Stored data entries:
────
(** What a turn started by the command leaves in the history of a running
    session: one entry when the recognised text is accepted and the reply
    is not empty, nothing otherwise. *)
Lemma dialog_turn_view (a : Engine.TurnAnswers) (p : Engine.Plugin) :
  Engine.isInContinuousDialog p = true ->
  sessionView (Engine.startVoiceConversation a p)
  = match Engine.recording a, Engine.recognition a, Engine.reply a with
    | Resolved _, Resolved text, Resolved response =>
        if truthy text && negb (text =? Engine.notRecognized)%string
           && truthy response
        then (true, (Engine.conversationHistory p
                     ++ [turnOf text response (Engine.now a)])%list)
        else sessionView p
    | _, _, _ => sessionView p
    end.
Proof.
  intros D.
  unfold Engine.startVoiceConversation. rewrite view_settle.
  pose proof (view_begin p D) as V0.
  destruct (view_eq _ _ V0) as [D0 H0]. rewrite D in D0.
  rewrite <- V0, <- H0.
  clear V0 H0.
  generalize dependent (Engine.startVoiceConversation_begin p).
  clear D p. intros p0 D0.
  unfold Engine.processSingleConversation_rest.
  destruct (Engine.recording a) as [blob|error]; cbn [fst
    Engine.processSingleConversation_recorded]; [|reflexivity].
  destruct (Engine.recognition a) as [t|error]; [|reflexivity].
  pose proof (view_recognized (Resolved t) (Engine.emit (Engine.SpeechToText blob) p0)) as V2.
  destruct (Engine.processSingleConversation_recognized
              (Resolved t) (Engine.emit (Engine.SpeechToText blob) p0))
    as [p2 n2] eqn:E2.
  cbn [fst] in V2. change (sessionView (Engine.emit (Engine.SpeechToText blob) p0))
    with (sessionView p0) in V2.
  destruct (view_eq _ _ V2) as [D2 H2]. rewrite D0 in D2.
  destruct n2.
  2,3: rewrite (recognized_done _ _ _ _ E2) by discriminate;
       cbn [andb fst]; now destruct (Engine.reply a).
  destruct (recognized_awaiting _ _ _ E2) as (t' & [= <-] & A). rewrite A.
  cbn [andb].
  pose proof (view_responded t (Engine.reply a) (Engine.now a) p2) as V3.
  destruct (Engine.processSingleConversation_responded
              t (Engine.reply a) (Engine.now a) p2) as [p3 n3] eqn:E3.
  cbn [fst] in V3. rewrite D2, H2, V2 in V3.
  destruct n3; cbn [fst].
  - destruct (responded_awaiting _ _ _ _ _ E3) as (r & R & T).
    rewrite R in *. rewrite T in *. cbn [andb] in V3.
    pose proof (view_speak (Engine.synthesis a) (Engine.ending a) p3) as V4.
    destruct (Engine.speak (Engine.synthesis a) (Engine.ending a) p3)
      as [p4 [speech|]]; cbn [fst] in V4.
    + rewrite view_spoken. congruence.
    + cbn [fst]. congruence.
  - rewrite V3. destruct (Engine.reply a) as [r|]; [|reflexivity].
    now rewrite andb_true_r.
  - rewrite V3. destruct (Engine.reply a) as [r|]; [|reflexivity].
    now rewrite andb_true_r.
Qed.

Lemma dialog_turn_history (a : Engine.TurnAnswers) (p : Engine.Plugin) :
  Engine.isInContinuousDialog p = true ->
  Engine.conversationHistory (Engine.startVoiceConversation a p)
  = match Engine.recording a, Engine.recognition a, Engine.reply a with
    | Resolved _, Resolved text, Resolved response =>
        if truthy text && negb (text =? Engine.notRecognized)%string
           && truthy response
        then (Engine.conversationHistory p
              ++ [turnOf text response (Engine.now a)])%list
        else Engine.conversationHistory p
    | _, _, _ => Engine.conversationHistory p
    end.
Proof.
  intros D. pose proof (dialog_turn_view a p D) as V.
  apply (f_equal snd) in V. cbn [sessionView snd] in V. rewrite V.
  destruct (Engine.recording a), (Engine.recognition a) as [t|],
    (Engine.reply a) as [r|]; try reflexivity.
  now destruct (truthy t && negb (t =? Engine.notRecognized)%string
                && truthy r).
Qed.

Lemma buffered_recognized_awaiting (userText : outcome string)
      (p q : Engine.Plugin) :
  Engine.processSingleConversationWithBuffer_recognized userText p
  = (q, Engine.Awaiting) ->
  exists t, userText = Resolved t
            /\ truthy t && negb (trim t =? "")%string
               && negb (t =? Engine.notRecognized)%string = true.
Proof.
  unfold Engine.processSingleConversationWithBuffer_recognized.
  destruct userText as [t|]; [|discriminate].
  destruct (truthy t) eqn:T; cbn; [|discriminate].
  destruct (trim t =? "")%string eqn:W; cbn; [discriminate|].
  destruct (t =? Engine.notRecognized)%string eqn:N; cbn; [discriminate|].
  intros _. exists t. now rewrite T, W, N.
Qed.

Lemma buffered_recognized_done (t : string) (p q : Engine.Plugin)
      (n : Engine.Next) :
  Engine.processSingleConversationWithBuffer_recognized (Resolved t) p
  = (q, n) ->
  n <> Engine.Awaiting ->
  truthy t && negb (trim t =? "")%string
  && negb (t =? Engine.notRecognized)%string = false.
Proof.
  unfold Engine.processSingleConversationWithBuffer_recognized.
  destruct (truthy t); cbn; [|reflexivity].
  destruct (trim t =? "")%string; cbn; [reflexivity|].
  destruct (t =? Engine.notRecognized)%string; cbn; [reflexivity|].
  intros [= _ <-] H. now elim H.
Qed.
────
What is needed:
After reading the records above, transcribe them verbatim.

Reply:
(** What a turn started by the command leaves in the history of a running
    session: one entry when the recognised text is accepted and the reply
    is not empty, nothing otherwise. *)
Lemma dialog_turn_view (a : Engine.TurnAnswers) (p : Engine.Plugin) :
  Engine.isInContinuousDialog p = true ->
  sessionView (Engine.startVoiceConversation a p)
  = match Engine.recording a, Engine.recognition a, Engine.reply a with
    | Resolved _, Resolved text, Resolved response =>
        if truthy text && negb (text =? Engine.notRecognized)%string
           && truthy response
        then (true, (Engine.conversationHistory p
                     ++ [turnOf text response (Engine.now a)])%list)
        else sessionView p
    | _, _, _ => sessionView p
    end.
Proof.
  intros D.
  unfold Engine.startVoiceConversation. rewrite view_settle.
  pose proof (view_begin p D) as V0.
  destruct (view_eq _ _ V0) as [D0 H0]. rewrite D in D0.
  rewrite <- V0, <- H0.
  clear V0 H0.
  generalize dependent (Engine.startVoiceConversation_begin p).
  clear D p. intros p0 D0.
  unfold Engine.processSingleConversation_rest.
  destruct (Engine.recording a) as [blob|error]; cbn [fst
    Engine.processSingleConversation_recorded]; [|reflexivity].
  destruct (Engine.recognition a) as [t|error]; [|reflexivity].
  pose proof (view_recognized (Resolved t) (Engine.emit (Engine.SpeechToText blob) p0)) as V2.
  destruct (Engine.processSingleConversation_recognized
              (Resolved t) (Engine.emit (Engine.SpeechToText blob) p0))
    as [p2 n2] eqn:E2.
  cbn [fst] in V2. change (sessionView (Engine.emit (Engine.SpeechToText blob) p0))
    with (sessionView p0) in V2.
  destruct (view_eq _ _ V2) as [D2 H2]. rewrite D0 in D2.
  destruct n2.
  2,3: rewrite (recognized_done _ _ _ _ E2) by discriminate;
       cbn [andb fst]; now destruct (Engine.reply a).
  destruct (recognized_awaiting _ _ _ E2) as (t' & [= <-] & A). rewrite A.
  cbn [andb].
  pose proof (view_responded t (Engine.reply a) (Engine.now a) p2) as V3.
  destruct (Engine.processSingleConversation_responded
              t (Engine.reply a) (Engine.now a) p2) as [p3 n3] eqn:E3.
  cbn [fst] in V3. rewrite D2, H2, V2 in V3.
  destruct n3; cbn [fst].
  - destruct (responded_awaiting _ _ _ _ _ E3) as (r & R & T).
    rewrite R in *. rewrite T in *. cbn [andb] in V3.
    pose proof (view_speak (Engine.synthesis a) (Engine.ending a) p3) as V4.
    destruct (Engine.speak (Engine.synthesis a) (Engine.ending a) p3)
      as [p4 [speech|]]; cbn [fst] in V4.
    + rewrite view_spoken. congruence.
    + cbn [fst]. congruence.
  - rewrite V3. destruct (Engine.reply a) as [r|]; [|reflexivity].
    now rewrite andb_true_r.
  - rewrite V3. destruct (Engine.reply a) as [r|]; [|reflexivity].
    now rewrite andb_true_r.
Qed.

Lemma dialog_turn_history (a : Engine.TurnAnswers) (p : Engine.Plugin) :
  Engine.isInContinuousDialog p = true ->
  Engine.conversationHistory (Engine.startVoiceConversation a p)
  = match Engine.recording a, Engine.recognition a, Engine.reply a with
    | Resolved _, Resolved text, Resolved response =>
        if truthy text && negb (text =? Engine.notRecognized)%string
           && truthy response
        then (Engine.conversationHistory p
              ++ [turnOf text response (Engine.now a)])%list
        else Engine.conversationHistory p
    | _, _, _ => Engine.conversationHistory p
    end.
Proof.
  intros D. pose proof (dialog_turn_view a p D) as V.
  apply (f_equal snd) in V. cbn [sessionView snd] in V. rewrite V.
  destruct (Engine.recording a), (Engine.recognition a) as [t|],
    (Engine.reply a) as [r|]; try reflexivity.
  now destruct (truthy t && negb (t =? Engine.notRecognized)%string
                && truthy r).
Qed.

Lemma buffered_recognized_awaiting (userText : outcome string)
      (p q : Engine.Plugin) :
  Engine.processSingleConversationWithBuffer_recognized userText p
  = (q, Engine.Awaiting) ->
  exists t, userText = Resolved t
            /\ truthy t && negb (trim t =? "")%string
               && negb (t =? Engine.notRecognized)%string = true.
Proof.
  unfold Engine.processSingleConversationWithBuffer_recognized.
  destruct userText as [t|]; [|discriminate].
  destruct (truthy t) eqn:T; cbn; [|discriminate].
  destruct (trim t =? "")%string eqn:W; cbn; [discriminate|].
  destruct (t =? Engine.notRecognized)%string eqn:N; cbn; [discriminate|].
  intros _. exists t. now rewrite T, W, N.
Qed.

Lemma buffered_recognized_done (t : string) (p q : Engine.Plugin)
      (n : Engine.Next) :
  Engine.processSingleConversationWithBuffer_recognized (Resolved t) p
  = (q, n) ->
  n <> Engine.Awaiting ->
  truthy t && negb (trim t =? "")%string
  && negb (t =? Engine.notRecognized)%string = false.
Proof.
  unfold Engine.processSingleConversationWithBuffer_recognized.
  destruct (truthy t); cbn; [|reflexivity].
  destruct (trim t =? "")%string; cbn; [reflexivity|].
  destruct (t =? Engine.notRecognized)%string; cbn; [reflexivity|].
  intros [= _ <-] H. now elim H.
Qed.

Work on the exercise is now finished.